Lemma next_tag_opening gap tag rest :
  tag ∈ block_tags → tag_free gap → next_tag (gap +:+ opening tag +:+ rest) = Some (slen gap, tag).
Proof.
  intros Ht Hgap. pose proof (this_tag gap tag rest Ht (Hgap tag Ht)) as Hthis.
  assert (∀ other, other ∈ block_tags → other ≠ tag → sfind (opening other) (gap +:+ opening tag +:+ rest) = None ∨
    ∃ i, sfind (opening other) (gap +:+ opening tag +:+ rest) = Some i ∧ slen gap < i) as Hother.
  { intros other Ho Hne. apply other_tag; try done. by apply Hgap. }
  unfold next_tag. generalize dependent (gap +:+ opening tag +:+ rest). intros s Hthis Hother.
  assert ("Latest" ∈ block_tags ∧ "Uncommitted" ∈ block_tags ∧ "Committed" ∈ block_tags) as (M1 & M2 & M3) by (unfold block_tags; set_solver).
  fold (opening "Latest") (opening "Uncommitted") (opening "Committed"). unfold block_tags in Ht |- *. cbn [foldl].
  fold (opening "Latest") (opening "Uncommitted") (opening "Committed").
  apply elem_of_cons in Ht as [->|Ht]; [|apply elem_of_cons in Ht as [->|Ht]; [|apply list_elem_of_singleton in Ht as ->]]; rewrite Hthis;
    repeat match goal with |- context [sfind (opening ?o) s] =>
      destruct (Hother o) as [->|(? & -> & ?)]; [done|done|..] end; cbn;
    repeat (case_bool_decide; try lia); done.
Qed.

(** ** Lists *)

(** A text without tags, a tag and the block it names. *)
Definition Element : Type := string * string * string.

Definition element_ok (element : Element) : Prop :=
  let '(gap, tag, block_id) := element in
  tag_free gap ∧ tag ∈ block_tags ∧ sfind (closing tag) block_id = None ∧ invalid_block_id block_id = false.

Fixpoint render_list (elements : list Element) (trailer : string) : string :=
  match elements with
  | [] => trailer
  | (gap, tag, block_id) :: elements => gap +:+ opening tag +:+ block_id +:+ closing tag +:+ render_list elements trailer
  end.

Lemma sfind_closing tag block_id rest :
  tag ∈ block_tags → sfind (closing tag) block_id = None → sfind (closing tag) (block_id +:+ closing tag +:+ rest) = Some (slen block_id).
Proof.
  intros Ht Hid. change (closing tag) with (String "<" ("/" +:+ tag +:+ ">")) in *.
  assert (free_of "<" ("/" +:+ tag +:+ ">") = true) as Hfree.
  { unfold block_tags in Ht. set_unfold. naive_solver. }
  rewrite (sapp_cons "<" ("/" +:+ tag +:+ ">") rest), sfind_border by done. rewrite sfind_starts; [cbn; f_equal; lia|]. apply starts_with_true. by exists rest.
Qed.

Lemma parse_rendered elements trailer : ∀ fuel blocks,
  Forall element_ok elements → tag_free trailer → length elements < fuel →
  parse_blocks fuel (render_list elements trailer) blocks = Ok (blocks ++ elements.*2).
Proof.
  induction elements as [|[[gap tag] block_id] elements IH]; intros fuel blocks He Ht Hf; destruct fuel as [|fuel]; try (simpl in Hf; lia).
  { cbn [parse_blocks render_list]. rewrite next_tag_free by done. by rewrite app_nil_r. }
  apply Forall_cons in He as [(Hgap & Htag & Hid & Hinv) He]. cbn [render_list parse_blocks].
  rewrite next_tag_opening by done.
  replace (slen gap + slen tag + 2) with (slen (gap +:+ opening tag)) by (unfold opening; rewrite !slen_app; change (slen "<") with 1; change (slen ">") with 1; lia).
  rewrite <-(sapp_assoc gap), sdrop_app_exact. fold (closing tag). rewrite sfind_closing by done.
  cbn [ok_or obind]. rewrite stake_app_exact, Hinv. cbn [reject_if obind].
  replace (slen (gap +:+ opening tag) + slen block_id + slen (closing tag)) with (slen ((gap +:+ opening tag) +:+ block_id +:+ closing tag)) by (rewrite !slen_app; lia).
  replace ((gap +:+ opening tag) +:+ block_id +:+ closing tag +:+ render_list elements trailer)
    with (((gap +:+ opening tag) +:+ block_id +:+ closing tag) +:+ render_list elements trailer) by (rewrite !sapp_assoc; done).
  rewrite sdrop_app_exact, IH; [by rewrite <-app_assoc|done|done|simpl in Hf; lia].
Qed.

Lemma render_length elements trailer : length elements ≤ slen (render_list elements trailer).
Proof.
  induction elements as [|[[gap tag] block_id] elements IH]; [simpl; lia|]. cbn [render_list length].
  rewrite !slen_app. unfold opening at 1. rewrite slen_app. change (slen "<") with 1. lia.
Qed.

(** [parse_block_list] returns exactly the block ids of a list in the order
    they are written, whatever text without tags surrounds them; the loop ends. *)
Theorem block_list_roundtrip elements trailer :
  elements ≠ [] → Forall element_ok elements → tag_free trailer → valid_utf8 (render_list elements trailer) = true →
  parse_block_list (render_list elements trailer) = Ok elements.*2.
Proof.
  intros Hne He Ht Hutf. unfold parse_block_list. rewrite Hutf. cbn [negb reject_if obind].
  pose proof (render_length elements trailer). rewrite parse_rendered by (done || lia). simpl.
  by destruct elements.
Qed.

**How to complete this task**
Of the entries listed above, reproduce only the lines starting at the line containing "tag_free gap ∧" and ending at the line containing "[] => trailer". Include both, exactly as they stand.

**Final answer**
  tag_free gap ∧ tag ∈ block_tags ∧ sfind (closing tag) block_id = None ∧ invalid_block_id block_id = false.

Fixpoint render_list (elements : list Element) (trailer : string) : string :=
  match elements with
  | [] => trailer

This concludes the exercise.